Even if the data beneath seems repetitive, write it all out again exactly.

(Collected data entries)
******************************
(* ===== verification/EngineInv.v ===== *)
(** * EngineInv: the invariant of the egress scheduler

    [engine_inv] says where every accepted delivery is, that the delivery log agrees
    with it, and that the books are right.  The log is any instance of
    [DeliveryLogSpec]; the clock any monotone sequence of readings. *)

From S2P Require Import Prelude Text Identifiers DeliveryStore EgressLimits Json Lifecycle Payload Kind Route RuntimeLimits Engine EngineAccounts.

Section inv.
  Context `{W : Wire} `{Env : EngineEnv} {EnvOk : EngineEnvOk} `{DeliveryLogSpec L}.
  Implicit Types e : Engine (L := L).

Abbreviation view e := (log_view (e_log e)).
Definition queue e (r : RouteId) : list DeliveryId := default [] (e_ready e !! r).

(** ** The retry heap *)

#[local] Instance retry_le_trans : Transitive retry_le.
Proof. intros x y z [?|[? ?]] [?|[? ?]]; [left; lia..|]. right. split; [lia|]. by etrans. Qed.

Lemma retry_le_total x y : ~ retry_le x y -> retry_le y x.
Proof.
  unfold retry_le. intros Hn. destruct (Z.lt_trichotomy x.1 y.1) as [?|[Heq|?]]; [tauto| |by left].
  right. split; [done|]. destruct (total key_le x.2 y.2); [tauto|done].
Qed.

Lemma heap_push_perm x h : heap_push x h ≡ₚ x :: h.
Proof.
  induction h as [|y h IH]; simpl; [done|]. case_decide; [done|]. rewrite IH. apply Permutation_swap.
Qed.

Lemma elem_of_heap_push x h : x ∈ heap_push x h.
Proof. rewrite heap_push_perm. left. Qed.

Lemma heap_push_sorted x h : StronglySorted retry_le h -> StronglySorted retry_le (heap_push x h).
Proof.
  induction 1 as [|y h Hs IH Hy]; simpl; [repeat constructor|]. case_decide as Hxy.
  - constructor; [by constructor|]. constructor; [done|].
    eapply Forall_impl; [exact Hy|]. intros z Hz. by etrans.
  - constructor; [done|]. rewrite heap_push_perm. constructor; [by apply retry_le_total|done].
Qed.

(** ** Where a delivery is *)

(** The task whose completion is being handled, of the attempts or of the calls. *)
Inductive Joining := JoiningAttempt (h : Z) | JoiningCall (h : Z).
(** ** Closing many calls *)

Definition call_closes_one (lost : option Joining) (f : DeliveryId -> Engine (L := L) -> Engine (L := L)) : Prop :=
  forall d a e, engine_inv lost None e -> e_active_calls e !! d = Some a ->
    engine_inv lost None (f d e) /\ call_closed d a e (f d e).

Lemma call_close_event_one lost ev response :
  call_closes_one lost (fun d e => apply_call_terminal_event d ev response e).
Proof.
  intros d a e Hinv Ha. eapply apply_call_terminal_event_closed; [by apply engine_inv_free|exact Ha|..].
  - by eapply call_touched_refl.
  - by eapply call_override_None.
Qed.

Lemma call_close_panic_one lost o res response :
  call_closes_one lost (fun d e => force_call_terminal d o res response (abort_call d e).2).
Proof.
  intros d a e Hinv Ha. pose proof (call_override_None _ _ _ _ _ Hinv Ha) as Hov.
  destruct (call_in_flight _ _ _ _ Hinv Ha) as [h Hh].
  eapply force_call_terminal_closed; [by apply engine_inv_free|exact Ha|..].
  - eapply (call_touched_release d a e e a h); [|by eapply call_touched_refl|done|done|by right].
    intros d' b. by eapply call_handles_owned.
  - unfold abort_call. by rewrite Ha, Hh.
Qed.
******************************
FINISHED EXERCISE:
(* ===== verification/EngineInv.v ===== *)
(** * EngineInv: the invariant of the egress scheduler

    [engine_inv] says where every accepted delivery is, that the delivery log agrees
    with it, and that the books are right.  The log is any instance of
    [DeliveryLogSpec]; the clock any monotone sequence of readings. *)

From S2P Require Import Prelude Text Identifiers DeliveryStore EgressLimits Json Lifecycle Payload Kind Route RuntimeLimits Engine EngineAccounts.

Section inv.
  Context `{W : Wire} `{Env : EngineEnv} {EnvOk : EngineEnvOk} `{DeliveryLogSpec L}.
  Implicit Types e : Engine (L := L).

Abbreviation view e := (log_view (e_log e)).
Definition queue e (r : RouteId) : list DeliveryId := default [] (e_ready e !! r).

(** ** The retry heap *)

#[local] Instance retry_le_trans : Transitive retry_le.
Proof. intros x y z [?|[? ?]] [?|[? ?]]; [left; lia..|]. right. split; [lia|]. by etrans. Qed.

Lemma retry_le_total x y : ~ retry_le x y -> retry_le y x.
Proof.
  unfold retry_le. intros Hn. destruct (Z.lt_trichotomy x.1 y.1) as [?|[Heq|?]]; [tauto| |by left].
  right. split; [done|]. destruct (total key_le x.2 y.2); [tauto|done].
Qed.

Lemma heap_push_perm x h : heap_push x h ≡ₚ x :: h.
Proof.
  induction h as [|y h IH]; simpl; [done|]. case_decide; [done|]. rewrite IH. apply Permutation_swap.
Qed.

Lemma elem_of_heap_push x h : x ∈ heap_push x h.
Proof. rewrite heap_push_perm. left. Qed.

Lemma heap_push_sorted x h : StronglySorted retry_le h -> StronglySorted retry_le (heap_push x h).
Proof.
  induction 1 as [|y h Hs IH Hy]; simpl; [repeat constructor|]. case_decide as Hxy.
  - constructor; [by constructor|]. constructor; [done|].
    eapply Forall_impl; [exact Hy|]. intros z Hz. by etrans.
  - constructor; [done|]. rewrite heap_push_perm. constructor; [by apply retry_le_total|done].
Qed.

(** ** Where a delivery is *)

(** The task whose completion is being handled, of the attempts or of the calls. *)
Inductive Joining := JoiningAttempt (h : Z) | JoiningCall (h : Z).
(** ** Closing many calls *)

Definition call_closes_one (lost : option Joining) (f : DeliveryId -> Engine (L := L) -> Engine (L := L)) : Prop :=
  forall d a e, engine_inv lost None e -> e_active_calls e !! d = Some a ->
    engine_inv lost None (f d e) /\ call_closed d a e (f d e).

Lemma call_close_event_one lost ev response :
  call_closes_one lost (fun d e => apply_call_terminal_event d ev response e).
Proof.
  intros d a e Hinv Ha. eapply apply_call_terminal_event_closed; [by apply engine_inv_free|exact Ha|..].
  - by eapply call_touched_refl.
  - by eapply call_override_None.
Qed.

Lemma call_close_panic_one lost o res response :
  call_closes_one lost (fun d e => force_call_terminal d o res response (abort_call d e).2).
Proof.
  intros d a e Hinv Ha. pose proof (call_override_None _ _ _ _ _ Hinv Ha) as Hov.
  destruct (call_in_flight _ _ _ _ Hinv Ha) as [h Hh].
  eapply force_call_terminal_closed; [by apply engine_inv_free|exact Ha|..].
  - eapply (call_touched_release d a e e a h); [|by eapply call_touched_refl|done|done|by right].
    intros d' b. by eapply call_handles_owned.
  - unfold abort_call. by rewrite Ha, Hh.
Qed.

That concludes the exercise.